_Required action_
Look below. Copy each line that has "form" in it.

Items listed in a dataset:
=== Begin Enclosure ===

(** Every answer the start-up asks for is a success. *)
Definition all_ok (lib : Library) : bool :=
  init_video lib && create_window lib && create_renderer lib
  && load_image lib "bg.png" && create_texture lib "bg.png"
  && load_image lib "ptok.png" && create_texture lib "ptok.png"
  && load_image lib "pipe.png" && create_texture lib "pipe.png"
  && init_ttf lib && render_text lib (open_font lib)
  && create_texture lib "You lose!".



End Startup.

(** A library in which every call succeeds. *)
Definition willing : Startup.Library :=
  Startup.mkLibrary true true true (fun _ => true) (fun _ => true) true true
                    (fun font => font) String.EmptyString.

(** Both coordinates are zeros or finite numbers. *)
Definition finite_pos (a : pos_t) : Prop :=
  Double.units (fst a) <> None /\ Double.units (snd a) <> None.

(** Both coordinates are valid binary64 data. *)
Definition valid_pos (a : pos_t) : Prop :=
  Double.valid (fst a) = true /\ Double.valid (snd a) = true.

(** Neither coordinate is a NaN. *)
Definition no_nan (a : pos_t) : Prop :=
  fst a <> S754_nan /\ snd a <> S754_nan.

(** The comparison [==] of doubles on each coordinate: false on a NaN, true
    on zeros of either sign. *)
Definition pos_eq (a b : pos_t) : bool :=
  SFeqb (fst a) (fst b) && SFeqb (snd a) (snd b).

(** * Properties *)

(** ** Exact arithmetic on small dyadic values

    The program's numbers are halves and integers of a few digits.  On such
    values binary64 addition, subtraction and comparison are those of the
    integers; this section proves it from the definitions of [SpecFloat].
    The route: a valid datum compares like its number of units; rounding a
    mantissa that already fits is the identity up to normalisation
    ([binary_round_shift]); hence [dyadic k e] has an explicit canonical form,
    and sums and differences of two of them are again of that form. *)

Section Binary64.

#[local] Abbreviation shiftp := Double.shiftp.
#[local] Abbreviation dyadic := Double.dyadic.
#[local] Abbreviation digits p := (Zpos (digits2_pos p)).
#[local] Abbreviation bounded64 := (bounded 53 1024).
#[local] Abbreviation fexp64 := (fexp 53 1024).

Lemma digits2_pos_bounds m :
  2 ^ (digits m - 1) <= Zpos m < 2 ^ digits m.
Proof.
  induction m as [m IH | m IH |]; simpl digits2_pos.
  - rewrite Pos2Z.inj_succ.
    replace (Z.succ (digits m) - 1) with (Z.succ (digits m - 1)) by lia.
    rewrite !Z.pow_succ_r by lia. lia.
  - rewrite Pos2Z.inj_succ.
    replace (Z.succ (digits m) - 1) with (Z.succ (digits m - 1)) by lia.
    rewrite !Z.pow_succ_r by lia. lia.
  - simpl. lia.
Qed.

Lemma bounded_inv m e :
  bounded64 m e = true ->
  -1074 <= e <= 971 /\ digits m <= 53 /\
  (-1074 < e -> digits m = 53).
Proof.
  unfold bounded, canonical_mantissa, fexp, emin, Double.prec, Double.emax.
  intros H. apply andb_prop in H. destruct H as [Hc Hb].
  apply Z.eqb_eq in Hc. apply Z.leb_le in Hb. lia.
Qed.

Lemma scaled_lt m1 e1 m2 e2 :
  bounded64 m1 e1 = true ->
  bounded64 m2 e2 = true ->
  e1 < e2 ->
  Zpos m1 * 2 ^ (e1 + 1074) < Zpos m2 * 2 ^ (e2 + 1074).
Proof.
  intros H1 H2 Hlt.
  apply bounded_inv in H1. apply bounded_inv in H2.
  destruct H1 as (He1 & Hd1 & _). destruct H2 as (He2 & _ & Hd2).
  assert (-1074 < e2) as Hgt by lia. specialize (Hd2 Hgt).
  pose proof (digits2_pos_bounds m1) as [_ Hm1].
  pose proof (digits2_pos_bounds m2) as [Hm2 _].
  rewrite Hd2 in Hm2.
  assert (Zpos m1 < 2 ^ 53) as Hm1'.
  { eapply Z.lt_le_trans; [ exact Hm1 | ]. apply Z.pow_le_mono_r; lia. }
  assert (0 < 2 ^ (e1 + 1074)) as Hp1 by (apply Z.pow_pos_nonneg; lia).
  replace (e2 + 1074) with ((e1 + 1074) + (e2 - e1)) by lia.
  rewrite (Z.pow_add_r 2 (e1 + 1074) (e2 - e1)) by lia.
  assert (2 <= 2 ^ (e2 - e1)) as Hp2.
  { change 2 with (2 ^ 1) at 1. apply Z.pow_le_mono_r; lia. }
  change (53 - 1) with 52 in Hm2.
  apply Z.lt_le_trans with (2 ^ 53 * 2 ^ (e1 + 1074)).
  - apply Z.mul_lt_mono_pos_r; assumption.
  - change (2 ^ 53) with (2 ^ 52 * 2). rewrite <- Z.mul_assoc.
    apply Z.mul_le_mono_nonneg; try lia.
    rewrite Z.mul_comm. apply Z.mul_le_mono_nonneg_l; lia.
Qed.

Lemma scaled_pos m e : -1074 <= e -> 0 < Zpos m * 2 ^ (e + 1074).
Proof.
  intros He. apply Z.mul_pos_pos; [ lia | apply Z.pow_pos_nonneg; lia ].
Qed.

Lemma Some_inj {A} (x y : A) : Some x = Some y -> x = y.
Proof. congruence. Qed.

Lemma compare_units x y a b :
  Double.valid x = true -> Double.valid y = true ->
  Double.units x = Some a -> Double.units y = Some b ->
  SFcompare x y = Some (a ?= b).
Proof.
  destruct x as [sx | sx | | sx mx ex], y as [sy | sy | | sy my ey];
    unfold Double.valid; cbn [Double.units valid_binary SFcompare];
    try discriminate;
    intros Hx Hy Ha Hb;
    apply Some_inj in Ha; apply Some_inj in Hb; subst a b.
  - reflexivity.
  - pose proof (scaled_pos my ey ltac:(apply bounded_inv in Hy; lia)) as Hp.
    f_equal. destruct sy; cbn [cond_Zopp]; symmetry;
      [ apply Z.compare_gt_iff | apply Z.compare_lt_iff ]; lia.
  - pose proof (scaled_pos mx ex ltac:(apply bounded_inv in Hx; lia)) as Hp.
    f_equal. destruct sx; cbn [cond_Zopp]; symmetry;
      [ apply Z.compare_lt_iff | apply Z.compare_gt_iff ]; lia.
  - pose proof (scaled_pos mx ex ltac:(apply bounded_inv in Hx; lia)) as Hpx.
    pose proof (scaled_pos my ey ltac:(apply bounded_inv in Hy; lia)) as Hpy.
    f_equal. destruct sx, sy; cbn [cond_Zopp].
    + (* both negative *)
      destruct (Z.compare_spec ex ey) as [-> | Hlt | Hgt].
      * change (Pos.compare_cont Eq mx my) with (mx ?= my)%positive.
        rewrite Z.compare_opp.
        rewrite <- Zmult_compare_compat_r
          by (apply Z.lt_gt, Z.pow_pos_nonneg; apply bounded_inv in Hy; lia).
        change (Z.pos my ?= Z.pos mx) with (my ?= mx)%positive.
        symmetry. apply Pos.compare_antisym.
      * pose proof (scaled_lt _ _ _ _ Hx Hy Hlt).
        symmetry. apply Z.compare_gt_iff. lia.
      * pose proof (scaled_lt _ _ _ _ Hy Hx Hgt).
        symmetry. apply Z.compare_lt_iff. lia.
    + symmetry. apply Z.compare_lt_iff. lia.
    + symmetry. apply Z.compare_gt_iff. lia.
    + destruct (Z.compare_spec ex ey) as [-> | Hlt | Hgt].
      * change (Pos.compare_cont Eq mx my) with (mx ?= my)%positive.
        rewrite <- Zmult_compare_compat_r
          by (apply Z.lt_gt, Z.pow_pos_nonneg; apply bounded_inv in Hy; lia).
        reflexivity.
      * pose proof (scaled_lt _ _ _ _ Hx Hy Hlt).
        symmetry. apply Z.compare_lt_iff. lia.
      * pose proof (scaled_lt _ _ _ _ Hy Hx Hgt).
        symmetry. apply Z.compare_gt_iff. lia.
Qed.

Lemma iter_xO_Z p k : Zpos (Pos.iter xO p k) = Zpos p * 2 ^ Zpos k.
Proof.
  induction k as [| k IH] using Pos.peano_ind.
  - simpl. lia.
  - rewrite Pos.iter_succ, Pos2Z.inj_succ, Z.pow_succ_r by lia.
    rewrite Pos2Z.inj_xO, IH. lia.
Qed.

Lemma shiftp_Z p n : 0 <= n -> Zpos (shiftp p n) = Zpos p * 2 ^ n.
Proof.
  destruct n as [| k | k]; simpl Double.shiftp; intros Hn.
  - lia.
  - apply iter_xO_Z.
  - lia.
Qed.

Lemma iter_xO_digits p k :
  Zpos (digits2_pos (Pos.iter xO p k)) = digits p + Zpos k.
Proof.
  induction k as [| k IH] using Pos.peano_ind.
  - simpl. lia.
  - rewrite Pos.iter_succ. simpl digits2_pos. lia.
Qed.

Lemma shiftp_digits p n :
  0 <= n -> Zpos (digits2_pos (shiftp p n)) = digits p + n.
Proof.
  destruct n as [| k | k]; simpl Double.shiftp; intros Hn.
  - lia.
  - apply iter_xO_digits.
  - lia.
Qed.

Lemma shiftp_shiftp p a b :
  0 <= a -> 0 <= b -> shiftp (shiftp p a) b = shiftp p (a + b).
Proof.
  intros Ha Hb. apply Pos2Z.inj.
  rewrite !shiftp_Z by lia. rewrite Z.pow_add_r by lia. lia.
Qed.

Lemma iter_pos_iter {A} (f : A -> A) n x : iter_pos f n x = Pos.iter f x n.
Proof.
  revert x. induction n as [n IH | n IH |]; intros x; simpl.
  - rewrite !IH. rewrite !Pos.iter_swap. reflexivity.
  - rewrite !IH. reflexivity.
  - reflexivity.
Qed.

=== End Enclosure ===

_Response to this exercise_
    ([binary_round_shift]); hence [dyadic k e] has an explicit canonical form,
    and sums and differences of two of them are again of that form. *)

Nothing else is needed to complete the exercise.